Drugs are selected based on characteristics of the drug (eg, efficacy, safety profile, route of administration, route of elimination, dosing frequency, cost) and of the patient (eg, age, sex, other medical problems, likelihood of pregnancy, ethnicity, and other genetic determinants). Other drugs that the patient may be taking can also influence the physician's drug selection. Risks and benefits of the drug are also assessed; every drug poses some risk.
Adherence (compliance) is the degree to which a patient follows a treatment regimen. For drugs, adherence requires that the prescription be obtained promptly and the drug be taken as prescribed in terms of dose, dosing interval, duration of treatment, and any additional special instructions (eg, taking the drug without food). Patients should be told to alert their physician if they stop or alter the way they take a drug but they rarely do so.

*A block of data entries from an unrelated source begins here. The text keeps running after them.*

(** [AWS.IAM.AccessKey], the answer to [createAccessKey]. *)
Module AccessKey.
Record t : Type := {
  UserName : string;
  AccessKeyId : string;
  Status : string;
  SecretAccessKey : string;
  CreateDate : Z
}.
End AccessKey.

(** [aws.iam.User], as far as the rotator reads it. *)
Module User.
Record t : Type := {
  name : string;
  arn : string
}.
End User.

(** [Project] of [credential-pusher.ts]. *)
Record Project : Type := {
  project : string;
  accessKeyIDLocation : string;
  secretAccessKeyLocation : string
}.

(** [ServiceConfiguration].  The type annotations of the source promise a
    string and an array; [validateConfiguration] tests both for absence, so
    both may be [undefined] here. *)
Record ServiceConfiguration : Type := {
  accessKey : option string;
  projects : option (list Project)
}.

(** [TravisEnvVar] of [credential-pusher-travis.ts]: every field optional. *)
Module TravisEnvVar.
Record t : Type := {
  id : option string;
  name : option string;
  public : option bool;
  value : option string
}.
End TravisEnvVar.

Record TravisListEnvVarsResponse : Type := {
  env_vars : option (list TravisEnvVar.t)
}.

Record AxiosResponse : Type := {
  data : option TravisListEnvVarsResponse;
  status : nat
}.
(** The part of a concatenation that one entry makes. *)
Lemma concat_fmap_entry {A B} (f : A → list B) (l : list A) i x :
  l !! i = Some x →
  ∃ rest, concat (f <$> l) ≡ₚ f x ++ rest ∧ ∀ y, concat (f <$> <[i := y]> l) ≡ₚ f y ++ rest.
Proof.
  intros Hx. exists (concat (f <$> take i l) ++ concat (f <$> drop (S i) l)).
  assert (∀ y, concat (f <$> (take i l ++ y :: drop (S i) l)) ≡ₚ
    f y ++ concat (f <$> take i l) ++ concat (f <$> drop (S i) l)) as Hperm.
  { intros y. rewrite fmap_app, concat_app. cbn [fmap list_fmap concat]. solve_Permutation. }
  split; [by rewrite <- Hperm, take_drop_middle|]. intros y. rewrite <- Hperm, insert_take_drop; [done|].
  by eapply lookup_lt_Some.
Qed.

Lemma concat_fmap_perm {A B} (f : A → list B) (l l' : list A) :
  l ≡ₚ l' → concat (f <$> l) ≡ₚ concat (f <$> l').
Proof.
  induction 1 as [|x l l' _ IH|x y l|l1 l2 l3 _ IH1 _ IH2]; simpl; [done| | |by etrans].
  - by rewrite IH.
  - rewrite !app_assoc. f_equiv. apply Permutation_app_comm.
Qed.

(** ** Interleavings

    Threads are lists of atomic actions. A schedule is a list of thread ids:
    each takes the next action of that thread, if it has one; when the schedule
    ends the remaining actions run thread by thread. Every interleaving is the
    run of some schedule. *)

Section interleave.
Context {A : Type}.
Implicit Types (ts : list (list A)) (sched : list nat).

Fixpoint interleave sched ts : list (nat * A) :=
  match sched with
  | [] => concat (imap (λ t l, (t,.) <$> l) ts)
  | t :: sched =>
      match ts !! t with
      | Some (a :: l) => (t, a) :: interleave sched (<[t := l]> ts)
      | _ => interleave sched ts
      end
  end.

Lemma snd_pair_fmap (t : nat) (l : list A) : ((t,.) <$> l).*2 = l.
Proof. induction l as [|a l IH]; [done|]. simpl. by rewrite <- IH at 2. Qed.

Lemma snd_concat_imap (k : nat → nat) ts :
  (concat (imap (λ t l, (k t,.) <$> l) ts)).*2 = concat ts.
Proof.
  revert k. induction ts as [|l ts IH]; intros k; simpl; [done|].
  rewrite fmap_app, snd_pair_fmap. f_equal.
  specialize (IH (k ∘ S)). by rewrite <- IH.
Qed.

Lemma concat_take_drop ts t a l :
  ts !! t = Some (a :: l) → concat ts ≡ₚ a :: concat (<[t := l]> ts).
Proof.
  intros Ht. rewrite <- (take_drop_middle ts t (a :: l)) at 1 by done.
  rewrite insert_take_drop by (by eapply lookup_lt_Some).
  rewrite !concat_app. simpl. symmetry. apply Permutation_middle.
Qed.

Pharmacodynamics (sometimes described as what a drug does to the body) is the study of the biochemical, physiologic, and molecular effects of drugs on the body and involves receptor binding (including receptor sensitivity), postreceptor effects, and chemical interactions. Pharmacodynamics, with pharmacokinetics (what the body does to a drug, or the fate of a drug within the body), helps explain the relationship between the dose and response, ie, the drug's effects. The pharmacologic response depends on the drug binding to its target. The concentration of the drug at the receptor site influences the drug’s effect.
Pharmacokinetics, sometimes described as what the body does to a drug, refers to the movement of drug into, through, and out of the body—the time course of its absorption, bioavailability, distribution, metabolism, and excretion.